Небо было великолепно, свет не проникал в мой угол, стоило мне взглянуть вверх, как я увидел созвездие Большой Медведицы. Но теперь все было по-другому: раньше, когда я сидел в карцере архиепископства, я мог видеть клочок неба в любую минуту, и каждый раз оно пробуждало во мне различные воспоминания. Утром, когда небеса были пронзительноголубыми и невесомыми, я представлял атлантические пляжи. В полдень, когда солнце было в зените, мне вспоминался севильский бар, где я когда-то попивал мансанилью, закусывая анчоусами и оливками. После полудня, когда я оказывался в тени, припоминалась глубокая тень, покрывающая половину арены, в то время как другая половина была залита солнцем; и мне грустно было видеть таким способом землю, отраженную в крохотном клочке неба. Но теперь я глядел в небо так, как хотел: оно не вызывало в памяти решительно ничего. Мне это больше нравилось. Я вернулся на место и сел рядом с Томом. Помолчали.
Через некоторое время он вполголоса заговорил. Молчать он просто не мог: только произнося слова вслух, он осознавал себя. По-видимому, он обращался ко мне, хотя и смотрел куда-то в сторону. Он, несомненно, боялся увидеть меня таким, каким я стал, – потным и пепельно-серым: теперь мы были похожи друг на друга, и каждый из нас стал для другого зеркалом. Он смотрел на бельгийца, на живого.
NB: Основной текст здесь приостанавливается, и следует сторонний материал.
(* ===== verification/Resilience.v ===== *)
(** * Retry, breaker and rate limit policies (resilience.rs)

    Passive policies: the delays of a retry policy on machine integers that
    saturate, and the bodies of the status nodes and of the rate limiter, as
    functions from the node's state and a batch to what the run emits and the
    state it leaves. *)

From Stdlib Require Import Ascii String.
From stdpp Require Import base option strings numbers list.
From S2P Require Import Prelude.

Local Open Scope N_scope.

Definition u32_max : N := 2 ^ 32 - 1.
Definition u64_max : N := 2 ^ 64 - 1.
Definition sat32 (n : N) : N := N.min n u32_max.
Definition sat64 (n : N) : N := N.min n u64_max.

(** ** Backoff and retry *)

Inductive BackoffPolicy :=
| BackoffNone
| Constant (delay_ms : N)
| Linear (initial_ms step_ms : N) (max_ms : option N)
| Exponential (initial_ms factor : N) (max_ms : option N)
| Fibonacci (unit_ms : N) (max_ms : option N).

Definition cap (value : N) (max : option N) : N :=
  match max with Some max => N.min value max | None => value end.

(** The loop keeps [(prev, curr)]. *)
Definition fibonacci_step (p : N * N) : N * N := (p.2, sat32 (p.1 + p.2)).
Definition fibonacci (n : N) : N :=
  if n =? 0 then 0 else if n =? 1 then 1 else (N.iter (n - 1) fibonacci_step (0, 1)).2.

Definition delay_ms (p : BackoffPolicy) (attempt : N) : N :=
  match p with
  | BackoffNone => 0
  | Constant d => d
  | Linear initial step max => cap (sat64 (initial + sat64 (step * (attempt - 1)))) max
  | Exponential initial factor max =>
      let multiplier := sat32 (factor ^ (attempt - 1)) in
      cap (sat64 (initial * multiplier)) max
  | Fibonacci unit max => cap (sat64 (unit * fibonacci attempt)) max
  end.

Record RetryPolicy := mkRetryPolicy { max_attempts : N; backoff : BackoffPolicy }.

Definition should_retry (p : RetryPolicy) (failed_attempt : N) : bool := failed_attempt <? max_attempts p.

Definition next_delay_ms (p : RetryPolicy) (next_attempt : N) : option N :=
  if (next_attempt =? 0) || (max_attempts p <? next_attempt) then None
  else Some (delay_ms (backoff p) next_attempt).

(** ** Status of a retry *)

Inductive RetryState := Idle | Running | Waiting | Succeeded | Failed | RetryExhausted.

Record RetryStatus := mkRetryStatus {
  rs_attempt : N;
  rs_max_attempts : N;
  rs_delay_ms : option N;
  rs_state : RetryState
}.

Inductive RetryEvent :=
| Attempt (attempt : N)
| Retry (attempt delay : N) (error : string)
| Success (attempt : N)
| Failure (attempt : N) (error : string)
| Exhausted (attempt : N) (error : string).

Definition retry_status (policy : RetryPolicy) (event : RetryEvent) : RetryStatus :=
  match event with
  | Attempt a => mkRetryStatus a (max_attempts policy) None Running
  | Retry a d _ => mkRetryStatus a (max_attempts policy) (Some d) Waiting
  | Success a => mkRetryStatus a (max_attempts policy) None Succeeded
  | Failure a _ => mkRetryStatus a (max_attempts policy) (next_delay_ms policy (sat32 (a + 1)))
                     (if should_retry policy a then Failed else RetryExhausted)
  | Exhausted a _ => mkRetryStatus a (max_attempts policy) None RetryExhausted
  end.

(** One run: the status of the last event of the batch. *)
Definition retry_status_node (policy : RetryPolicy) (batch : list RetryEvent) : RetryStatus :=
  foldl (λ _ e, retry_status policy e) (mkRetryStatus 0 (max_attempts policy) None Idle) batch.

(** ** Breaker *)

(** The body never sets [HalfOpen]. *)
Inductive BreakerState := Closed | Open | HalfOpen.

Record BreakerStatus := mkBreakerStatus {
  br_state : BreakerState;
  br_failures : N;
  br_opened_at_ms : option N
}.

Definition breaker_closed : BreakerStatus := mkBreakerStatus Closed 0 None.

(** [now k] is what the [k]-th call of the clock returns. *)
Definition breaker_event (threshold : N) (now : nat → N) (st : nat * BreakerStatus) (event : RetryEvent)
    : nat * BreakerStatus :=
  let '(ticks, status) := st in
  match event with
  | Success _ => (ticks, breaker_closed)
  | Failure _ _ | Exhausted _ _ =>
      let failures := sat32 (br_failures status + 1) in
      if threshold <=? failures
      then (S ticks, mkBreakerStatus Open failures (Some (now ticks)))
      else (ticks, mkBreakerStatus (br_state status) failures (br_opened_at_ms status))
  | Attempt _ | Retry _ _ _ => (ticks, status)
  end.

(** One run; the status it emits is the state it leaves. *)
Definition breaker_status_node (threshold : N) (now : nat → N) (st : nat * option BreakerStatus)
    (batch : list RetryEvent) : nat * BreakerStatus :=
  foldl (breaker_event threshold now) (st.1, default breaker_closed st.2) batch.

(** ** Rate limit *)

Inductive RateLimitEventKind := Allowed | Dropped.
#[export] Instance rate_limit_kind_eq : EqDecision RateLimitEventKind.
Proof. solve_decision. Defined.

Record RateLimitStatus := mkRateLimitStatus {
  rl_allowed : N;
  rl_dropped : N;
  rl_remaining : N;
  rl_reset_at_ms : N
}.

Record RateLimitEvent (T : Type) := mkRateLimitEvent {
  rl_kind : RateLimitEventKind;
  rl_value : T;
  rl_status : RateLimitStatus
}.
Arguments mkRateLimitEvent {T} _ _ _.
Arguments rl_kind {T} _.
Arguments rl_value {T} _.
Arguments rl_status {T} _.

Record RateLimitState := mkRateLimitState {
  rl_count : N;
  rl_reset : N;
  rl_n_allowed : N;
  rl_n_dropped : N
}.

Section RateLimit.
Context {T : Type} (max window_ms : N).

Definition rate_limit_value (st : RateLimitState) (value : T) : RateLimitState * RateLimitEvent T :=
  let '(kind, st) :=
    if rl_count st <? max
    then (Allowed, mkRateLimitState (sat32 (rl_count st + 1)) (rl_reset st) (sat64 (rl_n_allowed st + 1)) (rl_n_dropped st))
    else (Dropped, mkRateLimitState (rl_count st) (rl_reset st) (rl_n_allowed st) (sat64 (rl_n_dropped st + 1))) in
  (st, mkRateLimitEvent kind value
         (mkRateLimitStatus (rl_n_allowed st) (rl_n_dropped st) (max - rl_count st) (rl_reset st))).

Fixpoint rate_limit_values (st : RateLimitState) (batch : list T) : RateLimitState * list (RateLimitEvent T) :=
  match batch with
  | [] => (st, [])
  | v :: batch =>
      let '(st, e) := rate_limit_value st v in
      let '(st, es) := rate_limit_values st batch in
      (st, e :: es)
  end.

(** The state a run of the events node starts from: a window that is over is
    replaced. *)
Definition rate_limit_window (current : N) (st : option RateLimitState) : RateLimitState :=
  let st := default (mkRateLimitState 0 (sat64 (current + window_ms)) 0 0) st in
  if rl_reset st <=? current
  then mkRateLimitState 0 (sat64 (current + window_ms)) (rl_n_allowed st) (rl_n_dropped st)
  else st.

Definition rate_limit_run (current : N) (st : option RateLimitState) (batch : list T)
    : RateLimitState * list (RateLimitEvent T) :=
  rate_limit_values (rate_limit_window current st) batch.

(** The projections of the events. *)
Definition rate_limit_allowed (events : list (RateLimitEvent T)) : list T :=
  rl_value <$> List.filter (λ e, bool_decide (rl_kind e = Allowed)) events.
Definition rate_limit_dropped (events : list (RateLimitEvent T)) : list T :=
  rl_value <$> List.filter (λ e, bool_decide (rl_kind e = Dropped)) events.

(** Several runs: a clock reading and a batch each. *)
Fixpoint rate_limit_runs (st : option RateLimitState) (runs : list (N * list T)) : list (RateLimitEvent T) :=
  match runs with
  | [] => []
  | (current, batch) :: runs =>
      let '(st, events) := rate_limit_run current st batch in
      events ++ rate_limit_runs (Some st) runs
  end.
End RateLimit.

(** ** Delays *)

(** The Fibonacci numbers, two at a time. *)
Fixpoint fib2 (n : nat) : N * N := match n with O => (0, 1) | S n => let '(a, b) := fib2 n in (b, a + b) end.
Definition fib (n : nat) : N := (fib2 n).1.

Lemma fib2_fib n : fib2 n = (fib n, fib (S n)).
Proof. unfold fib. simpl. by destruct (fib2 n). Qed.

Lemma fib_step n : fib (S (S n)) = fib n + fib (S n).
Proof. unfold fib at 1. cbn [fib2]. by rewrite fib2_fib. Qed.

Lemma fibonacci_loop k :
  Nat.iter k fibonacci_step (0, 1) = (sat32 (fib k), sat32 (fib (S k))).
Proof.
  induction k as [|k IH]; [done|]. simpl. rewrite IH. unfold fibonacci_step. simpl. f_equal.
  rewrite fib_step. unfold sat32. lia.
Qed.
– Ты в состоянии это понять? – спросил он. – Я нет.
Я тоже заговорил вполголоса. И тоже поглядел на бельгийца.
– О чем ты?
– О том, что вскоре с нами произойдет такое, что не поддается пониманию. – Я почувствовал, что от Тома странно пахнет. Кажется, я стал ощущать запахи острее, чем обычно. Я съязвил:
– Ничего, скоро поймешь.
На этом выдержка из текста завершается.